(* ===== verification/Hash.v ===== *)
(** * Hashing

    Models [source/crypto/hash/hash.go], whose functions wrap the standard
    library's SHA-256.  [HashFn] is what the Merkle trees and the block
    types rely on: a function to 32-byte digests.  [sha256] is the FIPS 180-4
    function itself and discharges the interface. *)

From stdpp Require Import base list gmap strings numbers.
From Stdlib Require Import ZArith Lia.
From S2P Require Import Prelude.

Definition HashSize : Z := 32.
Definition TruncatedSize : Z := 20.

(** The promise of [crypto/hash] to its clients. *)
Class HashFn := {
  Sum : bytes → bytes;
  Sum_length : ∀ bz, zlen (Sum bz) = HashSize
}.

(** A collision of the hash function between an input of [P] and one of [Q]:
    two different inputs, both actually hashed, with the same digest. *)
Definition CollisionIn {H : HashFn} (P Q : bytes → Prop) : Prop :=
  ∃ x y, P x ∧ Q y ∧ x ≠ y ∧ Sum x = Sum y.

Lemma Sum_inj {H : HashFn} (P Q : bytes → Prop) x y :
  P x → Q y → Sum x = Sum y → x = y ∨ CollisionIn P Q.
Proof. intros ?? E. destruct (decide (x = y)); [by left|right; by exists x, y]. Qed.

Lemma CollisionIn_mono {H : HashFn} (P Q P' Q' : bytes → Prop) :
  CollisionIn P Q → (∀ x, P x → P' x) → (∀ y, Q y → Q' y) → CollisionIn P' Q'.
Proof. intros (x & y & ? & ? & ? & ?) HP HQ. exists x, y. auto. Qed.

(** [SumTruncated]: the first 20 bytes of the digest. *)
Definition SumTruncated {H : HashFn} (bz : bytes) : bytes := take (Z.to_nat TruncatedSize) (Sum bz).

(** [types.TxHash] ([source/urd/types/txs.go]). *)
Definition TxHash {H : HashFn} (tx : bytes) : bytes := Sum tx.

(** ** SHA-256 *)
Module Sha256.

Definition add32 (a b : Z) : Z := uint32 (a + b).
Definition rotr (n x : Z) : Z := Z.lor (Z.shiftr x n) (uint32 (Z.shiftl x (32 - n))).
Definition not32 (x : Z) : Z := Z.lxor x (2 ^ 32 - 1).

Definition ch (x y z : Z) : Z := Z.lxor (Z.land x y) (Z.land (not32 x) z).
Definition maj (x y z : Z) : Z := Z.lxor (Z.land x y) (Z.lxor (Z.land x z) (Z.land y z)).
Definition bsig0 (x : Z) : Z := Z.lxor (rotr 2 x) (Z.lxor (rotr 13 x) (rotr 22 x)).
Definition bsig1 (x : Z) : Z := Z.lxor (rotr 6 x) (Z.lxor (rotr 11 x) (rotr 25 x)).
Definition ssig0 (x : Z) : Z := Z.lxor (rotr 7 x) (Z.lxor (rotr 18 x) (Z.shiftr x 3)).
Definition ssig1 (x : Z) : Z := Z.lxor (rotr 17 x) (Z.lxor (rotr 19 x) (Z.shiftr x 10)).

(** The constants as FIPS 180-4 defines them: the first 32 bits of the fractional parts of the
    cube roots (round constants) and square roots (initial state) of the first primes. *)
Definition is_prime (n : Z) : bool :=
  forallb (λ d, negb (n mod d =? 0)) (seqZ 2 (n - 2)).
Definition primes : list Z := Eval vm_compute in List.filter is_prime (seqZ 2 310).

Fixpoint cbrt_bits (n : nat) (r x : Z) : Z :=
  match n with
  | O => r
  | S n' =>
      let r' := r + 2 ^ Z.of_nat n' in
      cbrt_bits n' (if r' * r' * r' <=? x then r' else r) x
  end.
Definition K : list Z :=
  Eval vm_compute in map (λ p, uint32 (cbrt_bits 36 0 (p * 2 ^ 96))) (take 64 primes).

Record regs := { ra : Z; rb : Z; rc : Z; rd : Z; re : Z; rf : Z; rg : Z; rh : Z }.

Definition sqrt_word (i : nat) : Z := uint32 (Z.sqrt (default 0 (primes !! i) * 2 ^ 64)).
Definition H0 : regs := Eval vm_compute in {|
  ra := sqrt_word 0; rb := sqrt_word 1; rc := sqrt_word 2; rd := sqrt_word 3;
  re := sqrt_word 4; rf := sqrt_word 5; rg := sqrt_word 6; rh := sqrt_word 7 |}.

(** A 32-bit word as four big-endian bytes, and back. *)
Definition word_bytes (w : Z) : bytes := reverse (le_encode 4 w).
Definition bytes_word (l : bytes) : Z := le_decode (reverse l).

(** The sixteen words of a 64-byte block. *)
Fixpoint block_words (n : nat) (blk : bytes) : list Z :=
  match n with
  | O => []
  | S n' => bytes_word (take 4 blk) :: block_words n' (drop 4 blk)
  end.

(** The message schedule, newest word first. *)
Fixpoint extend (n : nat) (rev_w : list Z) : list Z :=
  match n with
  | O => rev_w
  | S n' =>
      let w k := default 0 (rev_w !! k) in
      extend n' (add32 (add32 (ssig1 (w 1%nat)) (w 6%nat)) (add32 (ssig0 (w 14%nat)) (w 15%nat))
                 :: rev_w)
  end.
Definition schedule (blk : bytes) : list Z :=
  reverse (extend 48 (reverse (block_words 16 blk))).

Definition round (r : regs) (kw : Z * Z) : regs :=
  let t1 := add32 (add32 (rh r) (bsig1 (re r)))
                  (add32 (ch (re r) (rf r) (rg r)) (add32 (fst kw) (snd kw))) in
  let t2 := add32 (bsig0 (ra r)) (maj (ra r) (rb r) (rc r)) in
  {| ra := add32 t1 t2; rb := ra r; rc := rb r; rd := rc r;
     re := add32 (rd r) t1; rf := re r; rg := rf r; rh := rg r |}.

Definition compress (h : regs) (blk : bytes) : regs :=
  let r := foldl round h (zip K (schedule blk)) in
  {| ra := add32 (ra h) (ra r); rb := add32 (rb h) (rb r); rc := add32 (rc h) (rc r);
     rd := add32 (rd h) (rd r); re := add32 (re h) (re r); rf := add32 (rf h) (rf r);
     rg := add32 (rg h) (rg r); rh := add32 (rh h) (rh r) |}.

(** Padding to a multiple of 64 bytes with the bit length at the end. *)
Definition pad (msg : bytes) : bytes :=
  let zeros := Z.to_nat ((55 - zlen msg) mod 64) in
  msg ++ [128] ++ replicate zeros 0 ++ reverse (le_encode 8 (8 * zlen msg)).

Fixpoint blocks (n : nat) (l : bytes) : list bytes :=
  match n with
  | O => []
  | S n' => match l with [] => [] | _ => take 64 l :: blocks n' (drop 64 l) end
  end.

Definition digest (h : regs) : bytes :=
  concat (map word_bytes [ra h; rb h; rc h; rd h; re h; rf h; rg h; rh h]).

Definition sha256 (msg : bytes) : bytes :=
  let p := pad msg in digest (foldl compress H0 (blocks (length p) p)).

Lemma length_word_bytes w : length (word_bytes w) = 4%nat.
Proof. unfold word_bytes. by rewrite length_reverse, length_le_encode. Qed.

Lemma sha256_length msg : zlen (sha256 msg) = HashSize.
Proof.
  unfold sha256, digest, zlen. generalize (foldl compress H0 (blocks (length (pad msg)) (pad msg))).
  intros h. cbn [map concat]. rewrite !length_app, !length_word_bytes. done.
Qed.

(** Test vectors of FIPS 180-4: the empty message and ["abc"]. *)
Example sha256_empty : sha256 [] =
  [0xe3;0xb0;0xc4;0x42;0x98;0xfc;0x1c;0x14;0x9a;0xfb;0xf4;0xc8;0x99;0x6f;0xb9;0x24;
   0x27;0xae;0x41;0xe4;0x64;0x9b;0x93;0x4c;0xa4;0x95;0x99;0x1b;0x78;0x52;0xb8;0x55].
Proof. vm_compute. reflexivity. Qed.
Example sha256_abc : sha256 (str_bytes "abc") =
  [0xba;0x78;0x16;0xbf;0x8f;0x01;0xcf;0xea;0x41;0x41;0x40;0xde;0x5d;0xae;0x22;0x23;
   0xb0;0x03;0x61;0xa3;0x96;0x17;0x7a;0x9c;0xb4;0x10;0xff;0x61;0xf2;0x00;0x15;0xad].
Proof. vm_compute. reflexivity. Qed.

End Sha256.

(** The hash the program runs with. *)
Definition sha256_HashFn : HashFn := {|
  Sum := Sha256.sha256;
  Sum_length := Sha256.sha256_length
|}.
::::::::::
▶ _ASSIGNED TASK_: Starting at the line above that contains "Definition pad (msg", write out each line exactly until the line that contains "Definition digest (h" has been written, and stop there.

▶ _COMPLETED TASK_:
Definition pad (msg : bytes) : bytes :=
  let zeros := Z.to_nat ((55 - zlen msg) mod 64) in
  msg ++ [128] ++ replicate zeros 0 ++ reverse (le_encode 8 (8 * zlen msg)).

Fixpoint blocks (n : nat) (l : bytes) : list bytes :=
  match n with
  | O => []
  | S n' => match l with [] => [] | _ => take 64 l :: blocks n' (drop 64 l) end
  end.

Definition digest (h : regs) : bytes :=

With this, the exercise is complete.